Les racines mythologiques : L’impasse d’Ulysse
De nombreuses expressions de la langue française tirent leur origine dans la mythologie grecque. C'est le cas de la locution « de Charybde en Scylla » pour décrire une situation qui va de mal en pis. Derrière cette expression, il y a l'histoire d'Ulysse qui, voulant échapper à un monstre, se trouve piégé. « Quand on pense sortir d'une mauvaise affaire, on s'enfonce encore plus avant : Témoin ce Couple et son salaire. La Vieille, au lieu du Coq les fit tomber par là, De Charybde en Scylla », écrit Jean de La Fontaine dans sa fable La Vieille et les deux Servantes.
Tomber de Charybde en Scylla serait une expression qui nous viendrait du latin Incidis in Scyllam cupiens vitare Charybdim. Dans l'Odyssée, le héros mythologique Ulysse fait face à bien des aventures. Après avoir résisté et échappé aux chants des sirènes, le héros et son équipage se retrouvent confrontés à un nouveau danger : ils doivent franchir un détroit gardé par deux redoutables monstres marins. Tous les marins voguant sur la Méditerranée connaissent les dangers du détroit de Messine. Ce bras de mer, qui sépare la Sicile de la pointe de la Calabre, en Italie, est agité à la fois par des courants très violents et par des tourbillons, au point que les Grecs de l’Antiquité y ont situé deux monstres terribles.
D’un côté se dresse un rocher monumental tombant à pic dans la mer et dont la paroi est si lisse qu’aucun homme ne peut l’escalader. C’est ici, dans une caverne creusée dans la roche et nichée à son sommet, que vit Scylla. Cette créature terrifiante est dotée de douze pieds et de six têtes dressées sur six cous interminables. Chacune de ses gueules s’ouvre sur trois rangées de dents acérées et son cri, qui ressemble à un aboiement, se répercute sans fin sur les parois de la grotte aux profondeurs insondables. Elle arrache et dévore un marin pour chaque tête.
De l’autre côté du récif se trouve Charybde, la fille de Poséidon. Un gigantesque tourbillon marin, perpétuellement affamée, qui engloutit des quantités colossales d'eau et est capable d'entraîner dans ses profondeurs des navires tout entiers. Elle engloutit trois fois par jour tout ce qui passe à sa portée et recrache ce qui ne lui paraît pas comestible.
Ulysse avait été prévenu par la sorcière Circé qu'il serait obligé de choisir entre l'un ou l'autre chemin, entre perdre quelques hommes ou la flotte tout entière.

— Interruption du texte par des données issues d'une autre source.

(* ===== verification/Text.v ===== *)
(** * Text

    A [std::string] as the sequence of its [char]s, what the code uses of the
    standard library on it, and the conversions of [Integer] and [Character]
    ([src/include/cetty/util]). *)

From Stdlib Require Import Strings.String Strings.Ascii.
From S2P Require Import Prelude MachineInt.

(** A string of chars, each of them an integer of the interval \[-128, 127\]. *)
Definition text : Type := list Z.

(** The literals of the code. *)
Fixpoint str (s : string) : text :=
  match s with
  | EmptyString => []
  | String a s => i8 (Z.of_nat (nat_of_ascii a)) :: str s
  end.

(** [==] of strings. *)
Fixpoint text_eqb (a b : text) : bool :=
  match a, b with
  | [], [] => true
  | x :: a, y :: b => (x =? y) && text_eqb a b
  | _, _ => false
  end.

Lemma text_eqb_eq a b : text_eqb a b = true <-> a = b.
Proof.
  revert b. induction a as [|x a IH]; intros [|y b]; cbn; try (split; [discriminate|congruence]); [tauto|].
  rewrite andb_true_iff, Z.eqb_eq, IH. split; [intros [-> ->]; reflexivity | intros [= -> ->]; auto].
Qed.

Lemma text_eqb_refl a : text_eqb a a = true.
Proof. apply text_eqb_eq. reflexivity. Qed.

(** [empty()]. *)
Definition is_empty {A} (s : list A) : bool := match s with [] => true | _ => false end.

(** [find(char, size_type)]: the first position from [pos] on that holds [c]. *)
Fixpoint find_from (c : Z) (s : text) (at_ : Z) : option Z :=
  match s with
  | [] => None
  | x :: s => if x =? c then Some at_ else find_from c s (at_ + 1)
  end.
Definition find (c : Z) (pos : Z) (s : text) : option Z := find_from c (drop (Z.to_nat pos) s) pos.

(** [substr(pos)] and [substr(pos, n)]: a position behind the end throws
    [std::out_of_range]. *)
Definition substr (pos n : Z) (s : text) : result text :=
  if zlen s <? pos then Err LengthError else Ok (take (Z.to_nat n) (drop (Z.to_nat pos) s)).
Definition substr_from (pos : Z) (s : text) : result text := substr pos (zlen s) s.

(** [compare] of [std::string]: the order of the chars as unsigned bytes; the
    sign is what the standard specifies of the result. *)
Fixpoint compare (a b : text) : Z :=
  match a, b with
  | [], [] => 0
  | [], _ => -1
  | _, [] => 1
  | x :: a, y :: b => if u8 x <? u8 y then -1 else if u8 y <? u8 x then 1 else compare a b
  end.

(** ** Character

    The classification of the C locale: chars that are not ASCII belong to no
    class. *)
Module Character.
Definition isISOControl (ch : Z) : bool := ((0 <=? ch) && (ch <=? 31)) || (ch =? 127).
Definition isWhitespace (ch : Z) : bool := ((9 <=? ch) && (ch <=? 13)) || (ch =? 32).
Definition isDigit (ch : Z) : bool := (48 <=? ch) && (ch <=? 57).
Definition isHex (ch : Z) : bool :=
  ((48 <=? ch) && (ch <=? 57)) || ((97 <=? ch) && (ch <=? 102)) || ((65 <=? ch) && (ch <=? 70)).
End Character.

(** ** Integer *)

Module Integer.

(** [%d] and [%X] of [sprintf], for the digits of a number below [base ^ fuel]. *)
Definition digit (d : Z) : Z := if d <? 10 then 48 + d else 55 + d.
Fixpoint digits (base : Z) (fuel : nat) (n : Z) : text :=
  match fuel with
  | O => []
  | S fuel => (if n <? base then [] else digits base fuel (n / base)) ++ [digit (n mod base)]
  end.

Definition toString (i : Z) : text := if i <? 0 then 45 :: digits 10 10 (- i) else digits 10 10 i.
Definition append (s : text) (i : Z) : text := s ++ toString i.
Definition appendHex (s : text) (i : Z) : text := s ++ digits 16 8 (u32 i).
Definition toHexString (i : Z) : text := appendHex [] i.

(** [atoi]: white space, a sign, and the digits up to the first char that is
    not one; a value that does not fit an [int] is undefined. *)
Fixpoint skipSpace (s : text) : text :=
  match s with
  | c :: s' => if Character.isWhitespace c then skipSpace s' else s
  | [] => []
  end.
Fixpoint readDigits (acc : Z) (s : text) : Z :=
  match s with
  | c :: s => if Character.isDigit c then readDigits (10 * acc + (c - 48)) s else acc
  | [] => acc
  end.
Definition atoi (s : text) : result Z :=
  let v := match skipSpace s with
           | c :: s => if c =? 45 then - readDigits 0 s
                       else if c =? 43 then readDigits 0 s else readDigits 0 (c :: s)
           | [] => 0
           end in
  if (INT_MIN <=? v) && (v <=? INT_MAX) then Ok v else Err Undefined.

Definition parse (s : text) : result Z := atoi s.

(** [sscanf(s, "%x%c", &value, &temp) == 1]: white space, a sign, [0x], hex digits,
    and nothing behind them.  A value that does not fit an [unsigned] is
    undefined. *)
Definition hexDigit (c : Z) : Z := if c <=? 57 then c - 48 else if c <=? 70 then c - 55 else c - 87.
Fixpoint readHex (acc : Z) (s : text) : Z * text :=
  match s with
  | c :: s' => if Character.isHex c then readHex (16 * acc + hexDigit c) s' else (acc, s)
  | [] => (acc, [])
  end.
Definition hexPrefix (s : text) : text :=
  match s with
  | 48 :: 120 :: s' | 48 :: 88 :: s' => s'
  | _ => s
  end.
Definition tryParseHex (s : text) : result (option Z) :=
  let s := skipSpace s in
  let '(negative, s) :=
    match s with
    | 45 :: s' => (true, s')
    | 43 :: s' => (false, s')
    | _ => (false, s)
    end in
  match hexPrefix s with
  | c :: s' =>
      if Character.isHex c then
        let '(v, rest) := readHex 0 (c :: s') in
        if negb (is_empty rest) then Ok None
        else if v >? 4294967295 then Err Undefined
        else Ok (Some (if negative : bool then u32 (- v) else v))
      else Ok None
  | [] => Ok None
  end.

(** [sscanf(s, "%d%c", &value, &temp) == 1], on the C string: white space, a sign,
    digits, and nothing behind them. *)
Fixpoint c_str (s : text) : text :=
  match s with
  | c :: s => if c =? 0 then [] else c :: c_str s
  | [] => []
  end.
Fixpoint scanDigits (acc : Z) (s : text) : Z * text :=
  match s with
  | c :: s' => if Character.isDigit c then scanDigits (10 * acc + (c - 48)) s' else (acc, s)
  | [] => (acc, [])
  end.
Definition tryParse (s : text) : result (option Z) :=
  let s := skipSpace (c_str s) in
  let '(negative, s) :=
    match s with
    | 45 :: s' => (true, s')
    | 43 :: s' => (false, s')
    | _ => (false, s)
    end in
  match s with
  | c :: s' =>
      if Character.isDigit c then
        let '(v, rest) := scanDigits 0 (c :: s') in
        let v := if negative : bool then - v else v in
        if negb (is_empty rest) then Ok None
        else if (INT_MIN <=? v) && (v <=? INT_MAX) then Ok (Some v) else Err Undefined
      else Ok None
  | [] => Ok None
  end.

(** [append(str, value, width, zeroPadded)]: the fields [%*d] and [%0*d]. *)
Definition padding (n : Z) (c : Z) : text := repeat c (Z.to_nat n).
Definition append_width (s : text) (value width : Z) (zeroPadded : bool) : result text :=
  if negb ((width >? 0) && (width <? 64)) then Err Undefined
  else
    let d := toString value in
    let n := width - zlen d in
    Ok (s ++ if negb zeroPadded then padding n 32 ++ d
             else if value <? 0 then 45 :: padding n 48 ++ toString (- value) else padding n 48 ++ d).

(** [toHexString(i, width, zeroPadded)]: the call has three arguments, and so the
    width is the number that is appended and [zeroPadded] its width. *)
Definition toHexString_width (i width : Z) (zeroPadded : bool) : result text :=
  append_width [] width (if zeroPadded then 1 else 0) false.

(** [parse(s, 16)]. *)
Definition parseHex (s : text) : result Z :=
  let? v := tryParseHex s in
  match v with Some v => Ok (i32 v) | None => Err SyntaxException end.

(** *** What is printed is read back *)

Lemma digit_isDigit d : 0 <= d < 10 -> Character.isDigit (digit d) = true /\ digit d = 48 + d.
Proof.
  intros Hd. unfold digit. destruct (d <? 10) eqn:E; zbool; [|lia]. split; [|reflexivity].
  unfold Character.isDigit. apply andb_true_iff. split; apply Z.leb_le; lia.
Qed.

Lemma readDigits_app a b acc :
  forallb Character.isDigit a = true -> readDigits acc (a ++ b) = readDigits (readDigits acc a) b.
Proof.
  revert acc. induction a as [|c a IH]; intros acc H; [reflexivity|].
  cbn in *. apply andb_true_iff in H as [Hc H]. rewrite Hc. apply IH, H.
Qed.

Lemma digits_digits fuel n : 0 <= n -> forallb Character.isDigit (digits 10 fuel n) = true.
Proof.
  revert n. induction fuel as [|fuel IH]; intros n Hn; [reflexivity|].
  cbn [digits]. pose proof (Z.mod_pos_bound n 10). rewrite forallb_app. apply andb_true_iff. split.
  - destruct (n <? 10); [reflexivity|]. apply IH, Z.div_pos; lia.
  - cbn. rewrite (proj1 (digit_isDigit (n mod 10) ltac:(lia))). reflexivity.
Qed.

Lemma readDigits_digits fuel n : 0 <= n < 10 ^ Z.of_nat fuel -> readDigits 0 (digits 10 fuel n) = n.
Proof.
  revert n. induction fuel as [|fuel IH]; intros n Hn; [cbn in *; lia|].
  cbn [digits]. pose proof (Z.mod_pos_bound n 10 ltac:(lia)) as Hm.
  pose proof (Z_div_mod_eq_full n 10) as Hdm.
  rewrite Nat2Z.inj_succ, Z.pow_succ_r in Hn by lia.
  assert (forall a, readDigits a [digit (n mod 10)] = 10 * a + n mod 10) as Hlast.
  { intros a. cbn. destruct (digit_isDigit (n mod 10) ltac:(lia)) as [-> ->]. lia. }
  destruct (n <? 10) eqn:E; zbool; cbn [app].
  - rewrite Hlast. rewrite Z.mod_small by lia. lia.
  - rewrite readDigits_app, Hlast, IH; [lia | | apply digits_digits, Z.div_pos; lia].
    split; [apply Z.div_pos; lia | apply Z.div_lt_upper_bound; lia].
Qed.

Lemma digits_head fuel n : 0 <= n -> exists c s, digits 10 (S fuel) n = c :: s /\ Character.isDigit c = true.
Proof.
  intros Hn. pose proof (digits_digits (S fuel) n Hn) as H.
  destruct (digits 10 (S fuel) n) as [|c s] eqn:E.
  - cbn [digits] in E. destruct (if n <? 10 then _ else _); discriminate.
  - exists c, s. cbn in H. apply andb_true_iff in H as [H _]. auto.
Qed.

(** A digit is neither white space nor a sign. *)
Lemma digit_first c : Character.isDigit c = true ->
  Character.isWhitespace c = false /\ (c =? 45) = false /\ (c =? 43) = false.
Proof.
  unfold Character.isDigit, Character.isWhitespace. intros H. apply andb_true_iff in H as [H1 H2]. zbool.
  rewrite !(proj2 (Z.eqb_neq _ _)) by lia. rewrite orb_false_r. split; [|auto].
  apply andb_false_iff. right. apply Z.leb_gt. lia.
Qed.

Elle le met en garde contre ces deux dangers : il vaut mieux tenter de passer près de Scylla plutôt que d’être aspiré par Charybde. Ainsi prévenu, Ulysse s’arme de deux piques et se tient à l’avant du bateau pour guetter cette dernière. C’est alors que le monstre à six têtes surgit brusquement de l’autre côté ! Elle emporte six hommes et les dévore sous les yeux de leur chef, impuissant. Néanmoins, le navire est sauvé. Toutefois, à son retour, il est obligé de passer de nouveau par le détroit. Cette fois, seul sur un radeau de fortune, en voulant s’éloigner de Scylla, il est entraîné par le courant et avalé par Charybde. Cependant, il parvient à remonter à la surface.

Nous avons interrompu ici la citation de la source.